Top of EXTRACTED RECORDS

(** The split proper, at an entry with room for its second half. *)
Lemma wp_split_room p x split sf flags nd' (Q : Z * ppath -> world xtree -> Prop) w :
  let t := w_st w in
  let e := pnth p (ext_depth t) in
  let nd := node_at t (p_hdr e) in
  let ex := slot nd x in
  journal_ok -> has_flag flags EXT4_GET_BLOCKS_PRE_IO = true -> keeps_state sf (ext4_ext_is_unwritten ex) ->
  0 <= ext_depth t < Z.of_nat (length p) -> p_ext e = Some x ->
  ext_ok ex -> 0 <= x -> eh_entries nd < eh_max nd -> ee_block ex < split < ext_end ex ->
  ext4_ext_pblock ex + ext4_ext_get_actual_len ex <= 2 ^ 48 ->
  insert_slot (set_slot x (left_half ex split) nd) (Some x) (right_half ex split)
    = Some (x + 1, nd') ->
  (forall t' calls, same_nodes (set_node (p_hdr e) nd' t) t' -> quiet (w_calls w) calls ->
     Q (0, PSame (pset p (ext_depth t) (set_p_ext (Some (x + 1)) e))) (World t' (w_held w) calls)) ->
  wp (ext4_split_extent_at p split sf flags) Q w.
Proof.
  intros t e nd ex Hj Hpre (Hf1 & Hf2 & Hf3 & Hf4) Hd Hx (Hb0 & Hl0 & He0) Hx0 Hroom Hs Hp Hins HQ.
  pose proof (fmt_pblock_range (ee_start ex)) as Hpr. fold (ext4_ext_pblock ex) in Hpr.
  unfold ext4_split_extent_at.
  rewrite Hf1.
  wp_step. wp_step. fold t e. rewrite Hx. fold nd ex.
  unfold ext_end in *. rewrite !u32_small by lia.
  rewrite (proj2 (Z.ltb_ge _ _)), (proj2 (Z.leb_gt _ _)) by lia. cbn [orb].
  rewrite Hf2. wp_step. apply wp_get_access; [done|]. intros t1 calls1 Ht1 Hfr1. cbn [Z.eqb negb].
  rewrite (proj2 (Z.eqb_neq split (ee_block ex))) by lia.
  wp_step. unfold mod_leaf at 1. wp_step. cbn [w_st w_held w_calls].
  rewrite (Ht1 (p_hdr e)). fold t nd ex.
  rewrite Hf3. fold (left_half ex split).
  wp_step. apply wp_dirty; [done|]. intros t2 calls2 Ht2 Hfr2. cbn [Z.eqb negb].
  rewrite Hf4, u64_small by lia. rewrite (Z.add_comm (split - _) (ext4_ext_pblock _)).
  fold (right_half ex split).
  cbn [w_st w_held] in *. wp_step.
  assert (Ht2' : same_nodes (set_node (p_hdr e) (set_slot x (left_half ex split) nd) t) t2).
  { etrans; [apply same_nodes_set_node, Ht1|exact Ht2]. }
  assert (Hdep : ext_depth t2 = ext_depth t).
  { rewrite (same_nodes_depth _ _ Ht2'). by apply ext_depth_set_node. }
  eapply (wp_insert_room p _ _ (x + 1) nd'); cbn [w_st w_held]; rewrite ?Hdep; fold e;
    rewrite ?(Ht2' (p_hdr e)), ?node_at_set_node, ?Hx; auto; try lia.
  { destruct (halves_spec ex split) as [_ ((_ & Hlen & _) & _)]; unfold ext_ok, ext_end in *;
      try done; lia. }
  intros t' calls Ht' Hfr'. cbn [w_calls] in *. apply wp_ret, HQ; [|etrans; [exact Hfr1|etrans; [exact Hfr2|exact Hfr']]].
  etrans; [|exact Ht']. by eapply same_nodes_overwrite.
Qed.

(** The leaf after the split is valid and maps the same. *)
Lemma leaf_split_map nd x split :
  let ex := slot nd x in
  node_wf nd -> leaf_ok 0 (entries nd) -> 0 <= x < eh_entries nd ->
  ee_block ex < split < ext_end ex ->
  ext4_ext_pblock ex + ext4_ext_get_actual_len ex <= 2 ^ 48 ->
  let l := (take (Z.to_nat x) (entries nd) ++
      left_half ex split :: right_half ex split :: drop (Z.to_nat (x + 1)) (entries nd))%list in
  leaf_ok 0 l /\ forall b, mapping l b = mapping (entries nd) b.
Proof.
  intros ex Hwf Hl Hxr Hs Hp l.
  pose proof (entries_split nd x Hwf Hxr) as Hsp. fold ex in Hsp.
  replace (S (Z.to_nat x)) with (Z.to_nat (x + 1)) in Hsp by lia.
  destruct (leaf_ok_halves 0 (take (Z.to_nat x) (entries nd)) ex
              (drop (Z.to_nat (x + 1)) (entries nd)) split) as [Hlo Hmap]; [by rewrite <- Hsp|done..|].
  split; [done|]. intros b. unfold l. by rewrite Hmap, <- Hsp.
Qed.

Bottom of EXTRACTED RECORDS
Top of EXTRACTED RECORDS

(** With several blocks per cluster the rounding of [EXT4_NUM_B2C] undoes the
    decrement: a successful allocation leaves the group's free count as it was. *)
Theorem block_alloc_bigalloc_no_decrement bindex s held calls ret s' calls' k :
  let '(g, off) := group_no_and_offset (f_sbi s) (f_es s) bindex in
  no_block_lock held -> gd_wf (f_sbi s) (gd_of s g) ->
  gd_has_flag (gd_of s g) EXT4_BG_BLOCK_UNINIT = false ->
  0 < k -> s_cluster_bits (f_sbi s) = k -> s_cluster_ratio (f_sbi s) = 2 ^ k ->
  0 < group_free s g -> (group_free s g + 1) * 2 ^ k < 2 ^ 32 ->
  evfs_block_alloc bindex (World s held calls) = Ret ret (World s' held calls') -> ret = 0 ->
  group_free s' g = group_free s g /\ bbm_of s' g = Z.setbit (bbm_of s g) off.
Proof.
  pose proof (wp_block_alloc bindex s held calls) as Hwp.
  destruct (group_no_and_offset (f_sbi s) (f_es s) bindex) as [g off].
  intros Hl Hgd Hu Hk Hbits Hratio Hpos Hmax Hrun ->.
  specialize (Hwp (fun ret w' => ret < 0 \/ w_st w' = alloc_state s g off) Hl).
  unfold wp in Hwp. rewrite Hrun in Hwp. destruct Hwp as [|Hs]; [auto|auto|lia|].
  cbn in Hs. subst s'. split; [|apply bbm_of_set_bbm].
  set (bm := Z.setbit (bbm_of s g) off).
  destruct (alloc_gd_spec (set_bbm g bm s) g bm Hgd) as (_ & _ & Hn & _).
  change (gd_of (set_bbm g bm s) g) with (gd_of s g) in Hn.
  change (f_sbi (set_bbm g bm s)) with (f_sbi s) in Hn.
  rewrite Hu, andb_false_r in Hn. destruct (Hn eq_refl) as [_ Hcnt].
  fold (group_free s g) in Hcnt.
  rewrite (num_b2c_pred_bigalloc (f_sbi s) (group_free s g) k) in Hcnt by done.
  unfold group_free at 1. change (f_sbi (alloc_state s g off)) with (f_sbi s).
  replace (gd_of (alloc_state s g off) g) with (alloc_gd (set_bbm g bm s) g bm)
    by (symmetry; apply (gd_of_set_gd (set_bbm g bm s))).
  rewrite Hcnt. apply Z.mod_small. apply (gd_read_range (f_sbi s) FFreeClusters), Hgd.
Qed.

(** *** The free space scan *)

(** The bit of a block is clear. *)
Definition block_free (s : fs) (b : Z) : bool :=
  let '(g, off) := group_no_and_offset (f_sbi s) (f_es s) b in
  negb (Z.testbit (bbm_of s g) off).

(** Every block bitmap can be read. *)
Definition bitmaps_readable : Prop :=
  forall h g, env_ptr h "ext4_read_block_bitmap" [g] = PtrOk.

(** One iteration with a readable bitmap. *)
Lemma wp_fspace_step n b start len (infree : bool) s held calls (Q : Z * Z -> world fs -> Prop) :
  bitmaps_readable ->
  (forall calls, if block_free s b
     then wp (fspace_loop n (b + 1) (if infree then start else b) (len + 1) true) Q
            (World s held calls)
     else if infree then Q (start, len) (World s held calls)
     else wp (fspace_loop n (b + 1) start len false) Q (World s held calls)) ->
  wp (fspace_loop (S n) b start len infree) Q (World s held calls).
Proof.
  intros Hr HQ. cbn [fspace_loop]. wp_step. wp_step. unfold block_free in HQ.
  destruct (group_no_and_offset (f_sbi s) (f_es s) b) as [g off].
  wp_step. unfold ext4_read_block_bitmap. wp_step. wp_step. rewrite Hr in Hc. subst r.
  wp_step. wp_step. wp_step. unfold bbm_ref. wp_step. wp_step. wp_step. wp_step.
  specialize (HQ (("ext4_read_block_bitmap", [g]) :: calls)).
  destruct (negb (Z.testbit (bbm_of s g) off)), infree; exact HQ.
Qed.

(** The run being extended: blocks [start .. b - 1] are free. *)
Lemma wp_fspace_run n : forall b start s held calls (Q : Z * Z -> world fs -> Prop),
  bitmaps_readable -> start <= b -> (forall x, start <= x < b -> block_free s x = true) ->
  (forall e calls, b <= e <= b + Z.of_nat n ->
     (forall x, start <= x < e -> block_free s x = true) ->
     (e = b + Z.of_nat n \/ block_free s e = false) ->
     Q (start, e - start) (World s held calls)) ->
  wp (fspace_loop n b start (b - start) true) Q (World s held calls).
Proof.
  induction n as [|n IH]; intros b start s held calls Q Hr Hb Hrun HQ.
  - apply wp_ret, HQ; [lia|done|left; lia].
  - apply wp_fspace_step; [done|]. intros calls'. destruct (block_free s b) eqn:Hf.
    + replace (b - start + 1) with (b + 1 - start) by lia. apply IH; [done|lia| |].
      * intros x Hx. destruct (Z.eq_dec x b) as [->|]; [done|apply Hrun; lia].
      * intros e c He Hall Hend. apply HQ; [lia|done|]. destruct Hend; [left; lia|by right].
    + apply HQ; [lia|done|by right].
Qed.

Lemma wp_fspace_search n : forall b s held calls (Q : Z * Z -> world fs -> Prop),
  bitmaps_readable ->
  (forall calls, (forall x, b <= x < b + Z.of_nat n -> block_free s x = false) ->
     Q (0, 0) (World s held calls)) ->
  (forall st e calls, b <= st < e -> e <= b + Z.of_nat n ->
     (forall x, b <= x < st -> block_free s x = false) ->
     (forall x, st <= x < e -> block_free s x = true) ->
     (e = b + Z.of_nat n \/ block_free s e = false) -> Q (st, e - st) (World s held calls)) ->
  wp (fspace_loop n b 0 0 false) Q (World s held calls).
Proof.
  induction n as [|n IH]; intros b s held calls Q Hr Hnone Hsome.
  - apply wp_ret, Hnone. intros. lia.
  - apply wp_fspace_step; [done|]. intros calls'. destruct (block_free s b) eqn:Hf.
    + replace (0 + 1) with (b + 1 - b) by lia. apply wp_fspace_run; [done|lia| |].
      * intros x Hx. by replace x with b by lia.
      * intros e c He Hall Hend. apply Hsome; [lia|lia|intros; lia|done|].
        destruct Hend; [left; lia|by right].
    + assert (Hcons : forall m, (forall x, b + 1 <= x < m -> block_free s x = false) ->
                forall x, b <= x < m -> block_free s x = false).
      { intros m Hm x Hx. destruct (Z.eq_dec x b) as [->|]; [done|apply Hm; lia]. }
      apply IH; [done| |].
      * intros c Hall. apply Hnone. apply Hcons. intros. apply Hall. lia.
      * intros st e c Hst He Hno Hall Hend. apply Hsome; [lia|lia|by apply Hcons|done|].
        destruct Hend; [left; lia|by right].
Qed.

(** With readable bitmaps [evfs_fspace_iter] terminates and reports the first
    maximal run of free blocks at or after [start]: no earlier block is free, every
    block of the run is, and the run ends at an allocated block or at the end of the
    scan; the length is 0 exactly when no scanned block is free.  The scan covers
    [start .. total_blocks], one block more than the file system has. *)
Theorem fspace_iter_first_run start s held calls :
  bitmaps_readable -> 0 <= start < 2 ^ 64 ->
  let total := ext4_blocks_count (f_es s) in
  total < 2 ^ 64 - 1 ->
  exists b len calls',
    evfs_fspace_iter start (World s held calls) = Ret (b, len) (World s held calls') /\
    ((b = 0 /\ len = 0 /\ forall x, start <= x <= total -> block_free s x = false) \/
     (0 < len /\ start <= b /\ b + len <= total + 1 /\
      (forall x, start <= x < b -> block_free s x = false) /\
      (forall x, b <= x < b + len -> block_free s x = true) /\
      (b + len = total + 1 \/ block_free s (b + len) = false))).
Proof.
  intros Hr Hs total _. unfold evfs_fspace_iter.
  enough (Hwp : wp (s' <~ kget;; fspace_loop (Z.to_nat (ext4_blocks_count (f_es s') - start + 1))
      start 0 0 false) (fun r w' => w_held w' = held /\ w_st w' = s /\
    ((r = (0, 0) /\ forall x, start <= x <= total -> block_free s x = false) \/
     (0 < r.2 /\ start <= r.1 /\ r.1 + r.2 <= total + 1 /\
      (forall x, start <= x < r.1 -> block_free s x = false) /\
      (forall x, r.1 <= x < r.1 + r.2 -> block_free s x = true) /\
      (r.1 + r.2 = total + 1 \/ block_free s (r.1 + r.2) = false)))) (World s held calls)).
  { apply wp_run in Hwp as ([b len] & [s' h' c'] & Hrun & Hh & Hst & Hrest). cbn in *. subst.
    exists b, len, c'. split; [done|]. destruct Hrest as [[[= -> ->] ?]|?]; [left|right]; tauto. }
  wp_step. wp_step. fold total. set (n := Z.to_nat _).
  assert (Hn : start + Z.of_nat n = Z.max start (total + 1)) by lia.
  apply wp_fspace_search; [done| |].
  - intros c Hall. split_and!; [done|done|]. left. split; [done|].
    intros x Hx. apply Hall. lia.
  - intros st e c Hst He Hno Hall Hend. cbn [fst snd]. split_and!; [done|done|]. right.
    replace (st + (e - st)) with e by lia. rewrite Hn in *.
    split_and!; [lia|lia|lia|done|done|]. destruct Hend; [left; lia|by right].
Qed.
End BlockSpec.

Bottom of EXTRACTED RECORDS

__EXERCISE DETAILS__:
Write down, word for word, the lines above from the one containing "wp (fspace_loop (S" through the one containing "wp_step. wp_step. wp_step. unfold", both ends included.

__ANSWER__:
  wp (fspace_loop (S n) b start len infree) Q (World s held calls).
Proof.
  intros Hr HQ. cbn [fspace_loop]. wp_step. wp_step. unfold block_free in HQ.
  destruct (group_no_and_offset (f_sbi s) (f_es s) b) as [g off].
  wp_step. unfold ext4_read_block_bitmap. wp_step. wp_step. rewrite Hr in Hc. subst r.
  wp_step. wp_step. wp_step. unfold bbm_ref. wp_step. wp_step. wp_step. wp_step.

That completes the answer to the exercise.